Wednesday, November 25, 2015

Weekday sleep changes may raise risk of diabetes, heart disease

Public Release: 18-Nov-2015
Weekday sleep changes may raise risk of diabetes, heart disease
Study first to find link between social jet lag, metabolism
The Endocrine Society

Monday mornings could be harmful to your health. Even routine sleep changes such as waking up early for work during the week may raise the risk of developing metabolic problems such as diabetes and heart disease, according to a new study published in the Endocrine Society's Journal of Clinical Endocrinology & Metabolism.

Researchers have long recognized that shift work can contribute to metabolic risk because of the continual disruption to the circadian system. Shift workers are more likely to develop metabolic syndrome, coronary heart disease and Type 2 diabetes than employees with regular daytime shifts.

Sleep disruption is among the factors that have contributed to rising rates of diabetes and obesity. More than 29 million Americans have diabetes, and 35.1 percent of American adults are obese, according to the Endocrine Society's Endocrine Facts and Figures report.
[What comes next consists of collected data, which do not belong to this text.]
(* ===== verification/SettingsView.v ===== *)
(** * The user's settings: markup

    [routes/(auth)/settings/+page.svelte] with [components/settings/SettingsHistoryTable.svelte]. *)

From S2P Require Import Prelude JsString JsValue ApiEnums Formatters Html Output CommonView.

(** The new value is kept in [settings.history] as it was. *)
Record history_entry := mkEntry {
  timestamp : jstr;
  changed_field : jstr;
  old_value : jsval;
  new_value : jsval;
}.

(** [show] of a value of the API, which is JSON and never throws. *)
Definition shown (v : jsval) : jstr := match Output.show v with Return s => s | Throw _ => [] end.

Inductive settings_event :=
| OpenHistory | CloseHistory | Restore (timestamp : jstr)
| OpenTab (id : jstr)
| PickTheme (t : Theme)
| EnterNumber (field t : jstr) | PickTabSize (size : Z)
| TickEditor (key : jstr) (b : bool) | TickNotifications (key : jstr) (b : bool)
| SubmitSettings.

(** [tabs], with their labels; the choices and the switches of the form. *)
Definition tab_labels : list (jstr * jstr) :=
  [("general"%js, "General"%js); ("editor"%js, fieldTitle "editor"); ("notifications"%js, fieldTitle "notifications")].
Definition tabSizes : list Z := [2; 4; 8]%Z.
Definition editorToggles : list jstr := ["use_tabs"; "word_wrap"; "show_line_numbers"]%js.
Definition notificationToggles : list jstr := ["execution_completed"; "execution_failed"]%js.

(** ** [components/settings/SettingsHistoryTable.svelte] *)

Section SettingsHistoryTable_view.
Context (formatTimestamp : option jstr → jstr) (history : list history_entry) (loading : bool).

Definition changeCell (item : history_entry) : html settings_event :=
  [El "div" [Attr "class" "flex flex-wrap items-center gap-1 text-fg-muted"]
    [El "span" [Attr "class" "text-danger break-all"]
      [Text (shown (old_value item))];
     El "span" [Attr "class" "mx-1"]
      [Text [8594%N]];
     El "span" [Attr "class" "text-success break-all"]
      [Text (shown (new_value item))]]].

Definition restoreCell (item : history_entry) : html settings_event :=
  [El "button" [Attr "type" "button"; On "click" (Restore (timestamp item)); Attr "class" "btn btn-ghost btn-xs"]
    [Text "Restore"]].

(** The columns that are given to [createTable]. *)
Definition history_columns : list (column history_entry settings_event) :=
  [mkColumn "timestamp" "w-36 whitespace-nowrap" (λ x, [Text (formatTimestamp (Some (timestamp x)))]);
   mkColumn "field" "w-32" (λ x, [Text (changed_field x)]);
   mkColumn "change" "font-mono" changeCell;
   mkColumn "actions" "w-20" restoreCell].

Definition SettingsHistoryTable_view : html settings_event :=
  DataTable_view history_columns history "Settings history" loading "No settings changes recorded yet. Make some changes to your settings to see history." true false.

End SettingsHistoryTable_view.

(** ** [routes/(auth)/settings/+page.svelte] *)

Section SettingsPage_view.
Context (formatTimestamp : option jstr → jstr) (history : list history_entry).
Context (pending loading_history saving showHistory : bool) (activeTab : jstr) (formTheme : Theme).

Definition SettingsPage_view : html settings_event :=
  [El "svelte:head" []
    [El "title" []
      [Text "Settings - Integr8sCode"];
     El "meta" [Attr "name" "description";
                Attr "content" "Manage your Integr8sCode account settings, editor preferences, and notification configuration"] []];
   El "div" [Attr "class" "page max-w-4xl"]
    ((if pending then
        [El "div" [Attr "class" "flex justify-center items-center h-64"]
          (Spinner_view "xlarge" "primary" [])]
      else [El "div" [Attr "class" "hero-animate-fly-in"; Attr "style" "--fly-y: -20px; --fly-delay: 100ms;"]
          [El "div" [Attr "class" "flex justify-between items-center mb-8"]
            [El "h1" [Attr "class" "lg:text-4xl"]
              [Text "Settings"];
             El "button" [Attr "type" "button"; On "click" OpenHistory;
                          Attr "class" "btn btn-secondary-outline btn-sm"]
              [Text "View History"]]];
         El "div" [Attr "class" "flex gap-x-1 mb-6 bg-muted p-1 rounded-lg"]
          (each (λ '(id, label), id) tab_labels (λ '(id, label),
              [El "button" [Attr "type" "button";
                            Attr "class" (class_list [Some "flex-1 px-4 py-2 text-sm font-medium rounded-md transition-colors"; Some (if activeTab =js id then "bg-surface shadow-xs text-accent" else "text-fg-muted hover:text-fg")]);
                            On "click" (OpenTab id)]
                [Text label]]));
         El "form" [Attr "method" "post"; On "submit" SubmitSettings; Flag "novalidate" true; Attr "class" "card"]
          [El "div" [Attr "class" "p-6"]
            ((if (activeTab =js "general") then
                [El "h2" [Attr "class" "mb-4"]
                  [Text "General"];
                 El "Field" [Spread "form"; Attr "name" "theme"]
                  [El "div" [Attr "class" "field"]
                    [El "Control" []
                      [El "Label" []
                        [Text (fieldTitle "theme")];
                       El "Select.Root" [Attr "type" "single"; Attr "value" (Theme_value formTheme)]
                        [El "Select.Trigger" [Spread "props";
                                              Attr "class" "form-control-base flex items-center justify-between text-left group"]
                          [El "span" [Attr "class" "truncate"]
                            [Text (Theme_value formTheme)];
                           El "ChevronDown" [Attr "class" "size-5 ml-2 shrink-0 text-fg-muted transition-transform group-data-[state=open]:-rotate-180"] []];
                         El "Select.Portal" []
                          [El "Select.Content" [Attr "sideOffset" "4";
                                                Attr "class" "floating-panel w-(--bits-select-anchor-width)"]
                            [El "Select.Viewport" []
                              (each (λ theme, Theme_value theme) Theme_all (λ theme,
                                  [El "Select.Item" [On "value" (PickTheme theme);
                                                     Attr "label" (Theme_value theme);
                                                     Attr "class" "floating-item justify-between"]
                                    ([Text (Theme_value theme)]
                                    ++ when (Theme_value theme =js Theme_value formTheme) (
                                        [El "Check" [Attr "class" "size-4 text-accent"] []]))]))]]]]]]]
              else if (activeTab =js "editor") then
                [El "h2" [Attr "class" "mb-4"]
                  [Text (fieldTitle "editor")];
                 El "div" [Attr "class" "flex flex-wrap gap-4"]
                  [El "Field" [Spread "form"; Attr "name" "editor.font_size"]
                    [El "Control" []
                      [El "div" [Attr "class" "field flex-1 min-w-25"]
                        [El "Label" []
                          [Text (fieldTitle "font_size")];
                         El "input" [Spread "props"; Spread "$constraints.editor?.font_size";
                                     Attr "type" "number"; OnInput "value" (EnterNumber "font_size");
                                     Attr "class" "form-input-standard"] [];
                         El "FieldErrors" [Attr "class" "mt-1"] []]]];
                   El "Field" [Spread "form"; Attr "name" "editor.tab_size"]
                    [El "Control" []
                      [El "div" [Attr "class" "field flex-1 min-w-25"]
                        [El "Label" []
                          [Text (fieldTitle "tab_size")];
                         El "select" [Spread "props"; Spread "value"; Attr "class" "form-select-standard"]
                          (each (λ size, string_of_Z size) tabSizes (λ size,
                              [El "option" [On "value" (PickTabSize size)]
                                [Text (string_of_Z size)]]))]]]];
                 El "div" [Attr "class" "my-6 border-t"] [];
                 El "div" [Attr "class" "space-y-3"]
                  (each (λ key, key) editorToggles (λ key,
                      [El "Field" [Spread "form"; Attr "name" ("editor." ++ key)]
                        [El "Control" []
                          [El "Label" [Attr "class" "settings-toggle"]
                            [El "span" [Attr "class" "text-sm font-medium"]
                              [Text (fieldTitle key)];
                             El "input" [Spread "props"; Attr "type" "checkbox"; OnCheck "checked" (TickEditor key)] []]]]]))]
              else if (activeTab =js "notifications") then
                [El "h2" [Attr "class" "mb-4"]
                  [Text (fieldTitle "notifications")];
                 El "h3" [Attr "class" "font-semibold mb-2"]
                  [Text "Notification Types"];
                 El "div" [Attr "class" "space-y-3"]
                  (each (λ key, key) notificationToggles (λ key,
                      [El "Field" [Spread "form"; Attr "name" ("notifications." ++ key)]
                        [El "Control" []
                          [El "Label" [Attr "class" "settings-toggle"]
                            [El "span" [Attr "class" "text-sm font-medium"]
                              [Text (fieldTitle key)];
                             El "input" [Spread "props"; Attr "type" "checkbox";
                                         OnCheck "checked" (TickNotifications key)] []]]]]))]
              else [])
            ++ [El "div" [Attr "class" "flex justify-end mt-6"]
              [El "button" [Attr "type" "submit"; Attr "class" "btn btn-primary"; Flag "disabled" saving]
                ((if saving then
                    Spinner_view "small" "white" "mr-2 inline-block"
                    ++ [Text " Saving..."]
                  else [Text "Save Settings"]))]])]]))]
  ++ Modal_view showHistory "Settings History" CloseHistory "lg"
    ([El "div" [Attr "class" "overflow-y-auto max-h-96"]
      (SettingsHistoryTable_view formatTimestamp history loading_history)])
    ([El "button" [Attr "type" "button"; On "click" CloseHistory; Attr "class" "btn btn-secondary-outline"]
      [Text "Close"]]).

End SettingsPage_view.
"Social jetlag refers to the mismatch between an individual's biological circadian rhythm and their socially imposed sleep schedules. Other researchers have found that social jetlag relates to obesity and some indicators of cardiovascular function," said Patricia M. Wong, MS, of the University of Pittsburgh in Pittsburgh, PA. "However, this is the first study to extend upon that work and show that even among healthy, working adults who experience a less extreme range of mismatches in their sleep schedule, social jetlag can contribute to metabolic problems. These metabolic changes can contribute to the development of obesity, diabetes and cardiovascular disease."


Participants who had a greater misalignment between their sleep schedules on free and work days tended to have poorer cholesterol profiles, higher fasting insulin levels, larger waist circumference, higher body-mass index and were more resistant to insulin than those who had less social jetlag. The association persisted even when the researchers adjusted the measurements to account for variation in other sleep measures and health behaviors such as physical activity and calorie intake.

"If future studies replicate what we found here, then we may need to consider as a society how modern work and social obligations are affecting our sleep and health," Wong said. "There could be benefits to clinical interventions focused on circadian disturbances, workplace education to help employees and their families make informed decisions about structuring their schedules, and policies to encourage employers to consider these issues."